Instructions for the task.
Please output, without any change, the lines of the material below from the very first through the one with "cats'. rewrite Hget'.".

*** Available records Section Begins ***

Lemma load_category_step decls s t names :
  categories_inv s → categories_loaded decls s →
  categories_inv (load_category s (t, names)) ∧
  categories_loaded (decls ++ [(t, names)]) (load_category s (t, names)).
Proof.
  intros (Hwf & Hrefs & Hidx) (Hkept & Hlisted & Hadded).
  rewrite load_category_unfold. cbv zeta.
  set (r := fresh (dom (heap s))).
  set (entries' := fold_left (add_category r) names (entries s)).
  set (n := length (members entries' r)).
  assert (Hfresh : r ∉ dom (heap s)) by apply is_fresh.
  assert (Hwf' : JsObject.wf entries')
    by (unfold JsObject.wf, entries'; by rewrite keys_fold_add_category).
  assert (Hget' : ∀ k, JsObject.get k entries' =
            (if bool_decide (k ∈ names) then add_cat r else id) <$>
              JsObject.get k (entries s))
    by (intros k; apply get_fold_add_category).
  (* icons, as the old and the new entries have them *)
  assert (Hicon' : ∀ k b ps cs cats',
            JsObject.get k entries' = Some (Icon b ps cs cats') ↔
            ∃ cats, JsObject.get k (entries s) = Some (Icon b ps cs cats) ∧
                    cats' = if bool_decide (k ∈ names) then {[r]} ∪ cats else cats).
  { intros k b ps cs cats'. rewrite Hget'.
    destruct (JsObject.get k (entries s)) as [[b0 ps0 cs0 cats0|p cs0|p vps cs0]|];
      simpl.
    - destruct (bool_decide (k ∈ names)); simpl.
      + split; [intros [= -> -> -> <-]; by eexists|].
        by intros (cats & [= -> -> -> ->] & ->).
      + split; [intros [= -> -> -> <-]; by eexists|].
        by intros (cats & [= -> -> -> ->] & ->).
    - split; [by destruct (bool_decide _)|]. by intros (? & [=] & _).
    - split; [by destruct (bool_decide _)|]. by intros (? & [=] & _).
    - split; [done|]. by intros (? & [=] & _). }
  assert (Hvis : ∀ k, visible_icon entries' k ↔ visible_icon (entries s) k).
  { intros k. unfold visible_icon. split.
    - intros (b & ps & cs & cats' & Hg & Hh). apply Hicon' in Hg as (cats & Hg & _).
      by exists b, ps, cs, cats.
    - intros (b & ps & cs & cats & Hg & Hh).
      exists b, ps, cs, (if bool_decide (k ∈ names) then {[r]} ∪ cats else cats).
      split; [|done]. apply Hicon'. by exists cats. }
  (* members of the categories already there *)
  assert (Hold : ∀ r0 k, r0 ≠ r →
            k ∈ members entries' r0 ↔ k ∈ members (entries s) r0).
  { intros r0 k Hne. rewrite !members_spec by done. split.
    - intros (b & ps & cs & cats' & Hg & Hh & Hr).
      apply Hicon' in Hg as (cats & Hg & ->). exists b, ps, cs, cats.
      split; [done|]. split; [done|].
      destruct (bool_decide (k ∈ names)); [|done].
      apply elem_of_union in Hr as [Hr|Hr]; [|done].
      by apply elem_of_singleton in Hr.
    - intros (b & ps & cs & cats & Hg & Hh & Hr).
      exists b, ps, cs, (if bool_decide (k ∈ names) then {[r]} ∪ cats else cats).
      split; [apply Hicon'; by exists cats|]. split; [done|].
      destruct (bool_decide (k ∈ names)); [|done]. apply elem_of_union. by right. }
  (* members of the new category *)
  assert (Hnew : ∀ k, k ∈ members entries' r ↔ k ∈ names ∧ visible_icon (entries s) k).
  { intros k. rewrite members_spec by done. split.
    - intros (b & ps & cs & cats' & Hg & Hh & Hr).
      apply Hicon' in Hg as (cats & Hg & ->).
      assert (r ∉ cats).
      { intros Hin. apply Hfresh. eapply (Hrefs k _ Hg). exact Hin. }
      destruct (decide (k ∈ names)) as [Hin|Hnotin].
      + split; [done|]. by exists b, ps, cs, cats.
      + rewrite bool_decide_eq_false_2 in Hr by done. done.
    - intros (Hin & b & ps & cs & cats & Hg & Hh).
      exists b, ps, cs, ({[r]} ∪ cats). split; [|split; [done|]].
      + apply Hicon'. exists cats. split; [done|].
        by rewrite bool_decide_eq_true_2.
      + apply elem_of_union. left. by apply elem_of_singleton. }
  set (h2 := alter (set_count (Z.of_nat n)) r (<[r := mkCategory t 0]> (heap s))).
  assert (Hh2r : h2 !! r = Some (mkCategory t (Z.of_nat n))).
  { unfold h2. by rewrite lookup_alter_eq, lookup_insert_eq. }
  assert (Hh2o : ∀ r0, r0 ≠ r → h2 !! r0 = heap s !! r0).
  { intros r0 Hne. unfold h2.
    rewrite lookup_alter_ne by done. by rewrite lookup_insert_ne. }
  assert (Hdom : ∀ r0, r0 ∈ dom (heap s) → r0 ∈ dom h2).
  { intros r0 Hr0. apply elem_of_dom. rewrite Hh2o.
    - by apply elem_of_dom.
    - intros ->. done. }
  assert (Hdomr : r ∈ dom h2) by (apply elem_of_dom; by rewrite Hh2r).
  set (cats2 := if (n =? 0)%nat then set_delete r (categories s ++ [r])
                else categories s ++ [r]).
  assert (Hcats2 : ∀ r0, r0 ∈ cats2 ↔
            (r0 ∈ categories s) ∨ (r0 = r ∧ n ≠ 0%nat)).
  { intros r0. unfold cats2. destruct (n =? 0)%nat eqn:Hn.
    - apply Nat.eqb_eq in Hn. rewrite elem_of_set_delete, elem_of_app.
      rewrite list_elem_of_singleton. split.
      + intros [[?|?] ?]; [by left|done].
      + intros [Hin|[_ ?]]; [|done]. split; [by left|].
        intros ->. by apply Hfresh, Hidx.
    - apply Nat.eqb_neq in Hn. rewrite elem_of_app, list_elem_of_singleton.
      split; [intros [?|?]; [by left|by right]|].
      intros [?|[? _]]; [by left|by right]. }
  split.
  - (* the invariant *)
    split; [done|]. split.
    + intros k e Hg. cbn [entries heap] in *. rewrite Hget' in Hg.
      destruct (JsObject.get k (entries s)) as [e0|] eqn:Hg0; [|done].
      injection Hg as <-. assert (H0 := Hrefs k e0 Hg0).
      intros x Hx.
      destruct (bool_decide (k ∈ names)); [|by apply Hdom, H0].
      destruct e0 as [b ps cs cats|p cs|p vps cs]; simpl in *;
        [|by apply Hdom, H0|by apply Hdom, H0].
      apply elem_of_union in Hx as [Hx|Hx]; [|by apply Hdom, H0].
      apply elem_of_singleton in Hx as ->. done.
    + intros r0 Hr0. cbn [categories heap] in *. apply Hcats2 in Hr0 as [?|[-> _]].
      * by apply Hdom, Hidx.
      * done.
  - (* what has been loaded *)
    split; [|split].
    + intros r0 Hr0. cbn [categories heap entries] in *.
      apply Hcats2 in Hr0 as [Hr0|[-> Hn]].
      * assert (Hne : r0 ≠ r) by (intros ->; by apply Hfresh, Hidx).
        destruct (Hkept r0 Hr0) as (c & names0 & Hc & Hd & Hcount & Hmem & Hsub).
        exists c, names0. rewrite Hh2o by done. split; [done|].
        split; [apply elem_of_app; by left|].
        rewrite (members_length entries' (entries s) r0 r0)
          by (try done; intros k; by apply Hold).
        split; [done|]. split.
        -- apply members_nonempty. apply members_nonempty in Hmem as [k Hk].
           exists k. by apply Hold.
        -- intros k Hk. apply Hsub. by apply Hold.
      * exists (mkCategory t (Z.of_nat n)), names. split; [done|].
        split; [apply elem_of_app; right; left|]. split; [done|]. split.
        -- intros Hnil. apply Hn. unfold n. by rewrite Hnil.
        -- intros k Hk. by apply Hnew in Hk as [? _].
    + intros t0 names0 name Hd Hin Hv. cbn [categories heap entries] in *.
      apply Hvis in Hv. apply elem_of_app in Hd as [Hd|Hd].
      * destruct (Hlisted t0 names0 name Hd Hin Hv) as (r0 & c & Hr0 & Hc & Ht).
        assert (Hne : r0 ≠ r) by (intros ->; by apply Hfresh, Hidx).
        exists r0, c. split; [apply Hcats2; by left|]. by rewrite Hh2o.
      * apply list_elem_of_singleton in Hd as [= -> ->].
        exists r, (mkCategory t (Z.of_nat n)). split; [|done].
        apply Hcats2. right. split; [done|].
        assert (Hk : name ∈ members entries' r) by (by apply Hnew).
        unfold n. destruct (members entries' r); [by apply elem_of_nil in Hk|done].
    + intros t0 names0 name b ps cs cats' Hd Hin Hg. cbn [categories heap entries] in *.
      apply Hicon' in Hg as (cats & Hg & ->).
      apply elem_of_app in Hd as [Hd|Hd].
      * destruct (Hadded t0 names0 name b ps cs cats Hd Hin Hg) as (r0 & c & Hr0 & Hc & Ht).
        assert (Hne : r0 ≠ r).
        { intros ->. apply Hfresh. eapply (Hrefs name _ Hg). exact Hr0. }
        exists r0, c. rewrite Hh2o by done. split; [|done].
        destruct (bool_decide (name ∈ names)); [|done]. apply elem_of_union. by right.
      * apply list_elem_of_singleton in Hd as [= -> ->].
        exists r, (mkCategory t (Z.of_nat n)). split; [|done].
        rewrite bool_decide_eq_true_2 by done.
        apply elem_of_union. left. by apply elem_of_singleton.
Qed.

*** Available records Section Ends ***

Expected answer.
Lemma load_category_step decls s t names :
  categories_inv s → categories_loaded decls s →
  categories_inv (load_category s (t, names)) ∧
  categories_loaded (decls ++ [(t, names)]) (load_category s (t, names)).
Proof.
  intros (Hwf & Hrefs & Hidx) (Hkept & Hlisted & Hadded).
  rewrite load_category_unfold. cbv zeta.
  set (r := fresh (dom (heap s))).
  set (entries' := fold_left (add_category r) names (entries s)).
  set (n := length (members entries' r)).
  assert (Hfresh : r ∉ dom (heap s)) by apply is_fresh.
  assert (Hwf' : JsObject.wf entries')
    by (unfold JsObject.wf, entries'; by rewrite keys_fold_add_category).
  assert (Hget' : ∀ k, JsObject.get k entries' =
            (if bool_decide (k ∈ names) then add_cat r else id) <$>
              JsObject.get k (entries s))
    by (intros k; apply get_fold_add_category).
  (* icons, as the old and the new entries have them *)
  assert (Hicon' : ∀ k b ps cs cats',
            JsObject.get k entries' = Some (Icon b ps cs cats') ↔
            ∃ cats, JsObject.get k (entries s) = Some (Icon b ps cs cats) ∧
                    cats' = if bool_decide (k ∈ names) then {[r]} ∪ cats else cats).
  { intros k b ps cs cats'. rewrite Hget'.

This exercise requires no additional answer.